To Nando, the years between ’75 and ’83, was Brazil’s most amazing time of new music, new composers, arrangements, music experiments and projects ever. “I feel very fortunate to have been exposed to such rich music during my in my teens and early 20’s. It was pouring from all parts of the country and the media was baking it all up, creating many opportunities for that great music to reach all corners of the country and the world”.

One of those groups in special that would have probably one of the the biggest impact and influence in Nando’s music would be the Brazilian vocal group “Boca Livre” (or “Free Mouth” in English), where they used beautiful vocal arrangements as well as intricate guitar parts. So, in ’78, at 18, Nando (and friends) would create his first professional group called “Nos e Voz” where Nando would sing, play guitar, percussion, and write all the vocal arrangements (in an unorthodox way, as he didn’t know yet how to write or read music notes), and which started playing around Recife’s theaters and music venues.

Between ’80 and ’81, Nando had 3 semesters of formal music classes to learn the basics of music theory at the Pernambuco Conservatory of Music and in 1983, he came to the U.S. to study at Berklee College of Music, where he received a scholarship, as well as another scholarship from the Brazilian Government. At Berklee, he was a voice major and graduated in ’87 with a Bachelors Degree in Professional Music.

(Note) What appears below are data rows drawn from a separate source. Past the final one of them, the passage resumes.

(** X5.  A record without exercises blocks its day.  On a day that has no
    record yet the run stores an incoming object that has no [exercises];
    from then on every run for that day, whatever it brings, raises
    [KeyError] and leaves the store as it is. *)
Theorem X5_day_without_exercises_blocked py_str now dwd path d fs dl ws :
  d ≠ "" →
  load path fs = (Ok (VDict dl), fs) →
  dict_lookup "workouts" dl = Some (VList ws) →
  Forall dated ws →
  find_existing d ws = Ok None →
  dict_lookup "exercises" dwd = None →
  ∃ fs1,
    append_to_master_log py_str now (VDict dwd) path (Some d) fs = (Ok (), fs1) ∧
    ∀ now' dwd',
      append_to_master_log py_str now' (VDict dwd') path (Some d) fs1
      = (Raise KeyError, fs1).
Proof.
  intros Hd Hload Hws Hdated Hfind Hnone.
  rewrite (find_existing_dated _ _ Hdated) in Hfind. injection Hfind as Hfind.
  pose proof (merge_step_new py_str d (dict_set "date" (VStr d) dwd) dl ws
                Hws Hdated Hfind) as Hmerge.
  rewrite dict_set_set in Hmerge.
  destruct (new_record_on_date d dwd) as (Hon & _ & Hdated').
  eexists. split.
  - apply append_to_master_log_Ok. rewrite resolve_today_override by done.
    by eexists _, _, _.
  - intros now' dwd'. eapply append_to_master_log_merge_Raise.
    + apply load_after_save.
    + rewrite resolve_today_override by done.
      assert (Forall dated (ws ++ [VDict (dict_set "date" (VStr d) dwd)]))
        as Hdated1 by (apply Forall_app; split; [done | by apply Forall_singleton]).
      rewrite (merge_unfold _ _ _ _ _ _ (dict_lookup_set_eq _ _ _)
                 (find_existing_dated _ _ Hdated1)).
      rewrite (list_find_snoc _ _ _ Hfind Hon).
      rewrite (dated_truthy _ Hdated').
      rewrite merge_existing_dict.
      by rewrite dict_lookup_set_ne, Hnone.
Qed.

Lemma X5_day_without_exercises_blocked_witness :
  ∃ fs1,
    append_to_master_log str_of_atom noon (VDict [("workout_type", VStr "cardio")])
      log_path (Some "2025-11-03") sample_fs = (Ok (), fs1) ∧
    ∀ now' dwd',
      append_to_master_log str_of_atom now' (VDict dwd') log_path
        (Some "2025-11-03") fs1
      = (Raise KeyError, fs1).
Proof.
  apply (X5_day_without_exercises_blocked str_of_atom noon
           [("workout_type", VStr "cardio")] log_path "2025-11-03" sample_fs
           [("workouts", VList [other_day; stored_day])]
           [other_day; stored_day]);
    try reflexivity; [done|].
  repeat apply Forall_cons_2; [..|apply Forall_nil_2]; by eexists _, _.
Defined.

(** X6.  The merge never takes over the incoming workout type: after a
    merge into a matched record the type of the record is what it was or
    "mixed", and a record that is "mixed" stays "mixed". *)
Theorem X6_type_kept_or_mixed py_str today wd log ws i w log' :
  getitem log "workouts" = Ok (VList ws) →
  find_existing today ws = Ok (Some (i, w)) →
  truthy w = true →
  merge py_str today wd log = Ok log' →
  ∃ ws' w',
    getitem log' "workouts" = Ok (VList ws') ∧ ws' !! i = Some w' ∧
    (field "workout_type" w' = field "workout_type" w
     ∨ field "workout_type" w' = Some (VStr "mixed")) ∧
    (field "workout_type" w = Some (VStr "mixed") →
       field "workout_type" w' = Some (VStr "mixed")).
Proof.
  intros Hget Hfind Htrue Hmerge.
  pose proof (find_existing_lookup _ _ _ _ Hfind) as Hi.
  destruct (merge_matched_inv _ _ _ _ _ _ _ _ Hget Hfind Htrue Hmerge)
    as (dl & dw & dwd & old & inc & new & -> & -> & -> & Hold & Hinc & Hnew & ->).
  eexists _, _. split; [apply workouts_after_update|].
  split; [apply list_lookup_insert_eq; by eapply lookup_lt_Some|].
  cbn [field]. rewrite merged_lookup_type.
  destruct (_ && _); split; auto.
Qed.

Lemma X6_type_kept_or_mixed_witness :
  ∃ ws' w',
    getitem
      (VDict [("workouts",
               VList [VDict [("date", VStr "2025-11-02");
                             ("exercises", VList [jog]);
                             ("workout_type", VStr "mixed");
                             ("notes", VStr "felt great")];
                      stored_day])])
      "workouts" = Ok (VList ws') ∧
    ws' !! 0 = Some w' ∧
    (field "workout_type" w' = field "workout_type" other_day
     ∨ field "workout_type" w' = Some (VStr "mixed")) ∧
    (field "workout_type" other_day = Some (VStr "mixed") →
       field "workout_type" w' = Some (VStr "mixed")).
Proof.
  apply (X6_type_kept_or_mixed str_of_atom "2025-11-02" incoming_cardio
           sample_log [other_day; stored_day] 0 other_day);
    reflexivity.
Defined.

(** X7.  Notes only grow: when the matched record has notes, a non-empty
    string, the notes after the merge are a string that starts with them,
    whatever the incoming record holds. *)
Theorem X7_notes_only_grow py_str today wd log ws i w log' e :
  getitem log "workouts" = Ok (VList ws) →
  find_existing today ws = Ok (Some (i, w)) →
  truthy w = true →
  merge py_str today wd log = Ok log' →
  field "notes" w = Some (VStr e) → e ≠ "" →
  ∃ ws' w' r,
    getitem log' "workouts" = Ok (VList ws') ∧ ws' !! i = Some w' ∧
    field "notes" w' = Some (VStr r) ∧ String.prefix e r = true.
Proof.
  intros Hget Hfind Htrue Hmerge Hnotes He.
  pose proof (find_existing_lookup _ _ _ _ Hfind) as Hi.
  destruct (merge_matched_inv _ _ _ _ _ _ _ _ Hget Hfind Htrue Hmerge)
    as (dl & dw & dwd & old & inc & new & -> & -> & -> & Hold & Hinc & Hnew & ->).
  cbn [field] in Hnotes.
  assert (∃ r,
            dict_lookup "notes"
              (reconcile_notes py_str dwd
                 (reconcile_type dwd
                    (dict_set "exercises" (VList (old ++ new)) dw)))
            = Some (VStr r) ∧ String.prefix e r = true) as (r & Hr & Hpre).
  { rewrite merged_lookup_notes, Hnotes. cbn zeta. simpl.
    rewrite bool_decide_eq_false_2 by done. simpl.
    destruct (truthy (default VNone (dict_lookup "notes" dwd)));
      eexists; (split; [reflexivity|]);
      [apply prefix_app | apply prefix_refl]. }
  eexists _, _, r. split; [apply workouts_after_update|].
  split; [apply list_lookup_insert_eq; by eapply lookup_lt_Some|]. done.
Qed.
Lemma pass_lists_every_zone_witness :
  Client.sent (ExoscaleStore.Client (StartSearch partialAPI newStore []).1)
  = [ReqListZones;
     ReqListSKSClusters "https://api-ch-gva-2.exoscale.com/v2";
     ReqListSKSClusters "https://api-de-fra-1.exoscale.com/v2"].
Proof.
  exact (pass_lists_every_zone_once partialAPI newStore [] [gva2; fra1] 1 eq_refl).
Defined.

Lemma staleStore_lookup_retired :
  ExoscaleStore.DiscoveredClusters staleStore !! "id-9"
  = Some (ExoscaleKube.Make "id-9" "retired" (Zone.Name fra1) (Zone.APIEndpoint fra1)).
Proof. simpl. by rewrite lookup_insert_ne, lookup_singleton_eq. Qed.

Lemma pass_keeps_ids_witness :
  is_Some (ExoscaleStore.DiscoveredClusters (StartSearch healthyAPI staleStore []).1
             !! "id-9").
Proof.
  apply pass_keeps_ids. rewrite staleStore_lookup_retired. by eexists.
Defined.

Lemma pass_keeps_stale_witness :
  ExoscaleStore.DiscoveredClusters (StartSearch healthyAPI staleStore []).1 !! "id-9"
  = ExoscaleStore.DiscoveredClusters staleStore !! "id-9".
Proof.
  apply (pass_keeps_stale_entries healthyAPI staleStore [] [gva2; fra1] 1).
  - reflexivity.
  - by repeat constructor.
Defined.
Definition set_index_strategy_orders (v : gmap StrategyId (gset OrderId)) (self : t) : t :=
  {| trader_id := trader_id self; _log := _log self;
     _cached_orders := _cached_orders self;
     _cached_positions := _cached_positions self; _strategies := _strategies self;
     _index_order_position := _index_order_position self;
     _index_order_strategy := _index_order_strategy self;
     _index_position_strategy := _index_position_strategy self;
     _index_position_orders := _index_position_orders self;
     _index_strategy_orders := v;
     _index_strategy_positions := _index_strategy_positions self;
     _index_orders := _index_orders self;
     _index_orders_working := _index_orders_working self;
     _index_orders_completed := _index_orders_completed self;
     _index_positions := _index_positions self;
     _index_positions_open := _index_positions_open self;
     _index_positions_closed := _index_positions_closed self |}.

Definition set_index_strategy_positions (v : gmap StrategyId (gset PositionId)) (self : t) : t :=
  {| trader_id := trader_id self; _log := _log self;
     _cached_orders := _cached_orders self;
     _cached_positions := _cached_positions self; _strategies := _strategies self;
     _index_order_position := _index_order_position self;
     _index_order_strategy := _index_order_strategy self;
     _index_position_strategy := _index_position_strategy self;
     _index_position_orders := _index_position_orders self;
     _index_strategy_orders := _index_strategy_orders self;
     _index_strategy_positions := v; _index_orders := _index_orders self;
     _index_orders_working := _index_orders_working self;
     _index_orders_completed := _index_orders_completed self;
     _index_positions := _index_positions self;
     _index_positions_open := _index_positions_open self;
     _index_positions_closed := _index_positions_closed self |}.

Definition set_index_orders (v : gset OrderId) (self : t) : t :=
  {| trader_id := trader_id self; _log := _log self;
     _cached_orders := _cached_orders self;
     _cached_positions := _cached_positions self; _strategies := _strategies self;
     _index_order_position := _index_order_position self;
     _index_order_strategy := _index_order_strategy self;
     _index_position_strategy := _index_position_strategy self;
     _index_position_orders := _index_position_orders self;
     _index_strategy_orders := _index_strategy_orders self;
     _index_strategy_positions := _index_strategy_positions self; _index_orders := v;
     _index_orders_working := _index_orders_working self;
     _index_orders_completed := _index_orders_completed self;
     _index_positions := _index_positions self;
     _index_positions_open := _index_positions_open self;
     _index_positions_closed := _index_positions_closed self |}.

Definition set_index_orders_working (v : gset OrderId) (self : t) : t :=
  {| trader_id := trader_id self; _log := _log self;
     _cached_orders := _cached_orders self;
     _cached_positions := _cached_positions self; _strategies := _strategies self;
     _index_order_position := _index_order_position self;
     _index_order_strategy := _index_order_strategy self;
     _index_position_strategy := _index_position_strategy self;
     _index_position_orders := _index_position_orders self;
     _index_strategy_orders := _index_strategy_orders self;
     _index_strategy_positions := _index_strategy_positions self;
     _index_orders := _index_orders self; _index_orders_working := v;
     _index_orders_completed := _index_orders_completed self;
     _index_positions := _index_positions self;
     _index_positions_open := _index_positions_open self;
     _index_positions_closed := _index_positions_closed self |}.

Definition set_index_orders_completed (v : gset OrderId) (self : t) : t :=
  {| trader_id := trader_id self; _log := _log self;
     _cached_orders := _cached_orders self;
     _cached_positions := _cached_positions self; _strategies := _strategies self;
     _index_order_position := _index_order_position self;
     _index_order_strategy := _index_order_strategy self;
     _index_position_strategy := _index_position_strategy self;
     _index_position_orders := _index_position_orders self;
     _index_strategy_orders := _index_strategy_orders self;
     _index_strategy_positions := _index_strategy_positions self;
     _index_orders := _index_orders self;
     _index_orders_working := _index_orders_working self; _index_orders_completed := v;
     _index_positions := _index_positions self;
     _index_positions_open := _index_positions_open self;
     _index_positions_closed := _index_positions_closed self |}.
Definition setUploading (l : list (Tick * jsstring)) (s : App) : App :=
  {| config := config s; appState := appState s; logs := logs s;
     novel := novel s; chapters := chapters s;
     crawlingActive := crawlingActive s; progress := progress s;
     isMounted := isMounted s; effectTimer := effectTimer s;
     lateTimers := lateTimers s; fetching := fetching s;
     uploading := l; requests := requests s |}.

Definition addRequests (l : list Request) (s : App) : App :=
  {| config := config s; appState := appState s; logs := logs s;
     novel := novel s; chapters := chapters s;
     crawlingActive := crawlingActive s; progress := progress s;
     isMounted := isMounted s; effectTimer := effectTimer s;
     lateTimers := lateTimers s; fetching := fetching s;
     uploading := uploading s; requests := requests s ++ l |}.

(** Lines 97-101: the queue made from the chapter titles of the metadata. *)
Definition initChapters (titles : list jsstring) : list Chapter :=
  imap (fun idx title =>
          {| id := N.of_nat idx + 1; title := title; status := pending;
             content := None |}) titles.

(** The state in which the Start button is offered: a novel has been
    found (lines 92-103) and nothing runs yet. *)
Definition previewOf (cfg : GitHubConfig) (result : NovelMetadata) : App :=
  {| config := cfg; appState := preview; logs := [];
     novel := Some result; chapters := initChapters (nm_chapters result);
     crawlingActive := false; progress := 0%Q; isMounted := true;
     effectTimer := None; lateTimers := []; fetching := [];
     uploading := []; requests := [] |}.
Lemma In_keys_delete (k k' : Element) (m : t) :
  In k (keys (delete k' m)) -> In k (keys m).
Proof.
  induction m as [|[k0 v0] rest IH]; simpl; [tauto|].
  destruct (Nat.eqb k0 k'); simpl; tauto.
Qed.

Lemma ok_delete (k : Element) (m : t) : ok m -> ok (delete k m).
Proof.
  unfold ok. induction m as [|[k0 v0] rest IH]; simpl; [trivial|].
  intros Hnd. inversion_clear Hnd as [|? ? Hnotin Hrest].
  destruct (Nat.eqb k0 k); simpl; [assumption|].
  constructor; [|now apply IH].
  intros Hin. apply Hnotin. eapply In_keys_delete. exact Hin.
Qed.

Lemma ok_set (k : Element) (v : NodeOptions) (m : t) : ok m -> ok (set k v m).
Proof.
  intros Hok. destruct (has k m) eqn:E.
  - unfold ok. now rewrite keys_set_old.
  - apply has_false in E. rewrite keys_set_new by exact E.
    unfold ok, keys in *. rewrite map_app. simpl.
    apply NoDup_app; [assumption | repeat constructor; simpl; tauto |].
    intros x Hx [<-|[]]. now apply get_None_keys in E.
Qed.

Lemma get_delete_same (k : Element) (m : t) :
  ok m -> get k (delete k m) = None.
Proof.
  unfold ok. induction m as [|[k0 v0] rest IH]; simpl; [reflexivity|].
  intros Hnd. inversion_clear Hnd as [|? ? Hnotin Hrest].
  destruct (Nat.eqb_spec k0 k) as [->|Hne]; simpl.
  - now apply get_None_keys.
  - destruct (Nat.eqb_spec k0 k); [congruence | now apply IH].
Qed.

(** Deleting the key of an entry takes out that entry and nothing else. *)
Lemma delete_middle (k : Element) (v : NodeOptions) (l1 l2 : t) :
  ok (l1 ++ (k, v) :: l2) -> delete k (l1 ++ (k, v) :: l2) = l1 ++ l2.
Proof.
  unfold ok. induction l1 as [|[k0 v0] rest IH]; simpl.
  - now rewrite Nat.eqb_refl.
  - intros Hnd. inversion_clear Hnd as [|? ? Hnotin Hrest].
    destruct (Nat.eqb_spec k0 k) as [->|Hne].
    + exfalso. apply Hnotin. unfold keys. rewrite map_app, in_app_iff.
      right. now left.
    + now rewrite IH.
Qed.

Lemma delete_stays_absent (h k : Element) (m : t) :
  get h m = None -> get h (delete k m) = None.
Proof.
  rewrite !get_None_keys. intros H Hin. apply H. eapply In_keys_delete. exact Hin.
Qed.

Lemma get_snoc (h k : Element) (v : NodeOptions) (m : t) :
  get h m = None -> h <> k -> get h (m ++ [(k, v)]) = None.
Proof.
  intros Hget Hne. induction m as [|[k0 v0] rest IH]; simpl in *.
  - destruct (Nat.eqb_spec k h); congruence.
  - destruct (Nat.eqb k0 h); [discriminate | now apply IH].
Qed.

End JsMapFacts.

(** ** Traces *)

Lemma extends_refl (w : World) : extends w w [].
Proof. unfold extends. now rewrite app_nil_r. Qed.

Lemma extends_trans (w1 w2 w3 : World) (a b : list Event) :
  extends w1 w2 a -> extends w2 w3 b -> extends w1 w3 (a ++ b).
Proof. unfold extends. intros H1 H2. now rewrite H2, H1, app_assoc. Qed.

Lemma extends_inj (w w' : World) (a b : list Event) :
  extends w w' a -> extends w w' b -> a = b.
Proof. unfold extends. intros H1 H2. rewrite H1 in H2. now apply app_inv_head in H2. Qed.

Lemma quiet_refl (h : Element) (w : World) : quiet h w w.
Proof. exists []. split; [apply extends_refl | constructor]. Qed.

Lemma quiet_trans (h : Element) (w1 w2 w3 : World) :
  quiet h w1 w2 -> quiet h w2 w3 -> quiet h w1 w3.
Proof.
  intros (a & Ha & Fa) (b & Hb & Fb). exists (a ++ b). split.
  - eapply extends_trans; eassumption.
  - apply Forall_app. now split.
Qed.

(** ** The unregistration loop finds the first match *)

Lemma unregister_loop_first (m : JsMap.t) (cb : VisibilityCallback) (w : World) :
  unregister_loop m cb w =
  match first_with_callback cb m with
  | Some k => registry_delete k (sensor_unobserve k w)
  | None => w
  end.
Proof.
  induction m as [|[k o] rest IH]; simpl; [reflexivity|].
  destruct (same_function (visibilityCallback o) cb); [reflexivity | exact IH].
Qed.

Lemma first_with_callback_None (cb : VisibilityCallback) (m : JsMap.t) :
  first_with_callback cb m = None <->
  Forall (fun e => same_function (visibilityCallback (snd e)) cb = false) m.
Proof.
  induction m as [|[k o] rest IH]; simpl.
  - split; [constructor | reflexivity].
  - destruct (same_function (visibilityCallback o) cb) eqn:E.
    + split; [discriminate|]. intros H. inversion_clear H. simpl in *. congruence.
    + rewrite IH. split; [now constructor | intros H; now inversion_clear H].
Qed.
(** C3, amended. For [ingest_document] and for [check_status_of_ingestion]: a
    call never makes more than 3 attempts of its body; if attempt [n] is the
    first one that succeeds, its result is returned and the attempts made are
    exactly 1..n; if the three attempts all raise a transient failure, exactly
    the attempts 1, 2, 3 are made and the call ends with tenacity's
    [RetryError] holding the failure of the third attempt, not with that
    failure itself. *)
Theorem retry_first_success_or_three_attempts env :
  (forall document_path ingestion_context name stage_id,
     let body :=
       ingest_document_body env document_path ingestion_context name stage_id in
     let call :=
       ingest_document env document_path ingestion_context name stage_id in
     let attempts := attempts_of (snd (retry_trace notebook_policy body)) in
     (exists k, (1 <= k <= 3)%nat /\ attempts = seq 1 k)
     /\ (forall n result,
           (1 <= n <= 3)%nat ->
           (forall k, (1 <= k < n)%nat -> transient body k) ->
           body n = Ok result ->
           call = Ok result /\ attempts = seq 1 n)
     /\ (forall e3,
           transient body 1%nat -> transient body 2%nat ->
           body 3%nat = Raise e3 -> is_RequestException e3 = true ->
           call = Raise (RetryError e3) /\ attempts = [1; 2; 3]%nat))
  /\ (forall transformation_id file_id,
        let body :=
          check_status_of_ingestion_body env transformation_id file_id in
        let call := check_status_of_ingestion env transformation_id file_id in
        let attempts := attempts_of (snd (retry_trace notebook_policy body)) in
        (exists k, (1 <= k <= 3)%nat /\ attempts = seq 1 k)
        /\ (forall n run,
              (1 <= n <= 3)%nat ->
              (forall k, (1 <= k < n)%nat -> transient body k) ->
              body n = Ok run ->
              call = Ok run /\ attempts = seq 1 n)
        /\ (forall e3,
              transient body 1%nat -> transient body 2%nat ->
              body 3%nat = Raise e3 -> is_RequestException e3 = true ->
              call = Raise (RetryError e3) /\ attempts = [1; 2; 3]%nat)).
Proof.
  split.
  - intros document_path ingestion_context name stage_id body call attempts.
    exact (decorated_call_attempts body).
  - intros transformation_id file_id body call attempts.
    exact (decorated_call_attempts body).
Qed.

Lemma retry_first_success_or_three_attempts_witness :
  ingest_document env_flaky_upload "files/a.pdf" JNull "a.pdf" "stage"
  = Ok [("file_id", CStr "f1");
        ("status", CStr "Success");
        ("error_type", CNone);
        ("error_message", CNone)]
  /\ attempts_of
       (snd (retry_trace notebook_policy
               (ingest_document_body env_flaky_upload "files/a.pdf" JNull
                  "a.pdf" "stage")))
     = [1; 2; 3]%nat.
Proof.
  apply (proj1 (proj2 (proj1 (retry_first_success_or_three_attempts
                                env_flaky_upload)
                         "files/a.pdf" JNull "a.pdf" "stage"))
           3%nat).
  - lia.
  - intros k Hk. exists (HTTPError 503). split; [|reflexivity].
    assert (Hcases : k = 1%nat \/ k = 2%nat) by lia.
    destruct Hcases as [-> | ->]; reflexivity.
  - reflexivity.
Defined.

(** ** Delays between attempts *)

(** A decorated call sleeps after every attempt but the last, for the time
    [wait_exponential] gives for that attempt. *)
Lemma retry_from_sleeps_follow_attempts (A : Type) p (fn : nat -> result A) :
  forall remaining n,
    sleeps_of (snd (retry_from p fn remaining n))
    = map (wait_exponential p)
          (removelast (attempts_of (snd (retry_from p fn remaining n)))).
Proof.
  induction remaining as [|remaining IH]; intros n.
  - simpl. destruct (fn n) as [a|e]; [reflexivity|].
    destruct (retry_if_exception p e); reflexivity.
  - destruct (fn n) as [a|e] eqn:Hfn.
    + rewrite (retry_from_ok p fn _ _ Hfn). reflexivity.
    + destruct (retry_if_exception p e) eqn:Hp.
      * rewrite (retry_from_again p fn _ _ Hfn Hp).
        destruct (retry_from_attempts p fn remaining (S n)) as [k [Hk Hseq]].
        cbn [snd sleeps_of attempts_of flat_map app].
        fold (sleeps_of (snd (retry_from p fn remaining (S n)))).
        fold (attempts_of (snd (retry_from p fn remaining (S n)))).
        rewrite IH, Hseq.
        destruct k as [|k]; [lia|]. reflexivity.
      * rewrite (retry_from_permanent p fn _ _ Hfn Hp). reflexivity.
Qed.
(** * The how-to-guides notebooks: NER with NLTK, and IIIF access

    A shallow embedding of the code cells of the two notebooks

    - [SLV_LAB_getting_started_NER.ipynb] (tokenise, tag, chunk), and
    - [working_with_images_IIIF.ipynb] (fetch a presentation manifest,
      read fields of it, build Image API URLs and fetch the images).

    The source keeps both in one file, the second after the first.

    A notebook is a list of cells run in order by one kernel.  A cell
    reads and assigns variables of the kernel's namespace, calls library
    functions, and writes to the cell output.  Calls into NLTK, svgling,
    requests, PIL and IPython are calls of a [library] record: what the
    notebooks fix is which names and attributes are looked up, which
    calls are made, in which order, on which arguments, and what happens
    to what they return or raise. *)

From Stdlib Require Import ZArith Ascii String List Bool Lia.
From stdpp Require Import base option strings pretty gmap.
Import ListNotations.

Set Warnings "-register-all".

Local Open Scope Z_scope.
Local Open Scope string_scope.
Local Open Scope list_scope.

(** ** Python values *)

(** The values the notebooks hold in variables: the data a JSON body
    decodes to, the lists, tuples and trees NLTK returns, and objects of
    a library (a module, a [Response], a raw stream, an image, a
    [TreeLayout], a [PrettyPrinter]) by class name and identity.  A
    [dict] keeps its items in insertion order, under distinct keys, which
    are strings in what JSON decodes to; a float is kept by its bit
    pattern, no cell computes with one; [nltk.Tree] is a [list] subclass
    with a label. *)
Inductive pyval : Type :=
| PNone
| PBool (b : bool)
| PInt (n : Z)
| PFloat (bits : Z)
| PStr (s : string)
| PList (l : list pyval)
| PTuple (l : list pyval)
| PDict (d : list (string * pyval))
| PTree (label : string) (children : list pyval)
| PObj (cls : string) (h : N).

(** ** Exceptions *)

Inductive exn : Type :=
| NameError (x : string)
| KeyError (k : pyval)
| IndexError
| TypeError
| AttributeError (name : string)
| Raised (cls : string) (msg : string).

Inductive Except (A : Type) : Type :=
| ok (a : A)
| error (e : exn).
Arguments ok {A} a.
Arguments error {A} e.

(** One outcome fed to the next computation; an exception passes
    through. *)
Definition ebind {A B} (r : Except A) (f : A -> Except B) : Except B :=
  match r with
  | ok a => f a
  | error e => error e
  end.

(** ** Subscripts and iteration *)

(** [d[k]] on the items of a dict. *)
Fixpoint dict_get (k : string) (d : list (string * pyval)) : option pyval :=
  match d with
  | [] => None
  | (k', v) :: d' => if String.eqb k k' then Some v else dict_get k d'
  end.

(** [l[i]] for [i] an int: negative indices count from the end. *)
Definition seq_index {A} (l : list A) (i : Z) : option A :=
  let n := Z.of_nat (length l) in
  if ((0 <=? i) && (i <? n))%Z then nth_error l (Z.to_nat i)
  else if ((- n <=? i) && (i <? 0))%Z then nth_error l (Z.to_nat (n + i))
  else None.

(** A [str] is kept as its UTF-8 encoding.  A character is a code
    point: a byte that is no continuation byte ([10xxxxxx]), with the
    continuation bytes that follow it. *)
Definition is_continuation (a : ascii) : bool :=
  let n := nat_of_ascii a in (128 <=? n)%nat && (n <? 192)%nat.

Definition starts_with_continuation (s : string) : bool :=
  match s with
  | EmptyString => false
  | String a _ => is_continuation a
  end.

Fixpoint code_points (s : string) : list string :=
  match s with
  | EmptyString => []
  | String a s' =>
      match code_points s' with
      | c :: cs =>
          if starts_with_continuation s' then String a c :: cs
          else String a EmptyString :: c :: cs
      | [] => [String a EmptyString]
      end
  end.

(** The characters of a [str], each a [str] of length one. *)
Definition chars (s : string) : list pyval := map PStr (code_points s).

(** ** Equality of values *)

(** [a is b] for objects of a library, which are kept by identity;
    equality of the data otherwise. *)
Fixpoint pyval_eqb (a b : pyval) : bool :=
  match a, b with
  | PNone, PNone => true
  | PBool x, PBool y => Bool.eqb x y
  | PInt x, PInt y => (x =? y)%Z
  | PFloat x, PFloat y => (x =? y)%Z
  | PStr x, PStr y => String.eqb x y
  | PList x, PList y | PTuple x, PTuple y =>
      (fix all2 (x y : list pyval) : bool :=
         match x, y with
         | [], [] => true
         | u :: x', v :: y' => pyval_eqb u v && all2 x' y'
         | _, _ => false
         end) x y
  | PDict x, PDict y =>
      (fix all2 (x y : list (string * pyval)) : bool :=
         match x, y with
         | [], [] => true
         | (j, u) :: x', (k, v) :: y' => String.eqb j k && pyval_eqb u v && all2 x' y'
         | _, _ => false
         end) x y
  | PTree l x, PTree m y =>
      String.eqb l m
      && (fix all2 (x y : list pyval) : bool :=
            match x, y with
            | [], [] => true
            | u :: x', v :: y' => pyval_eqb u v && all2 x' y'
            | _, _ => false
            end) x y
  | PObj c h, PObj d i => String.eqb c d && (h =? i)%N
  | _, _ => false
  end.

Section Subscripts.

Within few weeks from the date set for his return (for good) to Brazil, at the end of 1988, Nando was called to join The Pat Metheny Group for a series of shows at the NightStage Club, in Cambridge, Mass. That would totally change his plans of returning to Brazil, and instead, he started to pursue his music career in the U.S.

In 1993, Nando signed a record deal with Narada Records and released 2 solo albums, which made the Top Contemporary Jazz Charts on Billboard Magazine and received wide acclaim among trade magazines and newspapers around the U.S and abroad. His records has been played in over 150 radio stations in the U.S. as well as most countries of Europe, Asia, South America and Canada as well.

Nando also appears in over 20 compilation projects from the Narada label, and has recorded on projects by Steve Hunt, Peter Sprague and Roberto Perera, among others. While in Boston, Nando and his group had extensively played the Jazz Clubs’ circuit, before his move to Miami, Florida, in 1997, where Nando has worked with Music for (TV) Animations, Jingles, as well as played clubs and local Jazz Festivals. Besides his own group, Nando has toured with Special EFX and The Terence Blanchard Quintet.